YOUR GOAL = Please write out exactly the lines of the data below from the line holding "- Python [float]" through the line holding "quotient rounded once, [float", and leave out the rest.

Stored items
------------------------------------

(** * Iterated Prisoner's Dilemma simulator: strategies, match engine,
      rule interpreter and tournament brackets

    A shallow embedding of the core of [advanced_ipd_gui_v6.py]: the built-in
    strategy functions, the closure built by [create_custom_strategy_function],
    the [Game] class, [update_player_stats] and the bracket and ranking code of
    [IPDSimulatorV6.run_tournament].

    Conventions of the embedding.
    - A move is the Python string ['C'] or ['D']; it is an enumeration here.
    - Python [float] is IEEE binary64, which is Rocq's primitive [float]:
      probabilities, random draws and the cooperation rate are computed with
      the same operations and the same rounding as in the source.
    - Python [int] is [Z], unbounded.  Where the source mixes the two kinds
      of number the embedding does what Python does: [int / int] is the
      quotient rounded once, [float < int] compares the two numbers exactly,
      and [int / float] converts the integer first.
    - A history is a Python list in chronological order, [append] adds at the
      end and [h[-1]] is [last h].
    - [random] is the module-level generator.  Its successive results are
      read from a tape; every call consumes one cell.
    - A Python exception is the [Raise] outcome of a computation. *)

From Stdlib Require Import ZArith List String Ascii Lia Bool.
From Stdlib Require Import Floats.PrimFloat Floats.SpecFloat Floats.FloatOps.
From Stdlib Require Import Uint63.
From stdpp Require Import base gmap strings list sorting.

Open Scope Z_scope.

(* ------------------------------------------------------------------------- *)
(** ** Block 1: constants *)

Inductive Move : Type :=
| COOPERATE   (* 'C' *)
| DEFECT.     (* 'D' *)

Definition Move_eqb (a b : Move) : bool :=
  match a, b with
  | COOPERATE, COOPERATE | DEFECT, DEFECT => true
  | _, _ => false
  end.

------------------------------------

EXERCISE ANSWER =
    - Python [float] is IEEE binary64, which is Rocq's primitive [float]:
      probabilities, random draws and the cooperation rate are computed with
      the same operations and the same rounding as in the source.
    - Python [int] is [Z], unbounded.  Where the source mixes the two kinds
      of number the embedding does what Python does: [int / int] is the
      quotient rounded once, [float < int] compares the two numbers exactly,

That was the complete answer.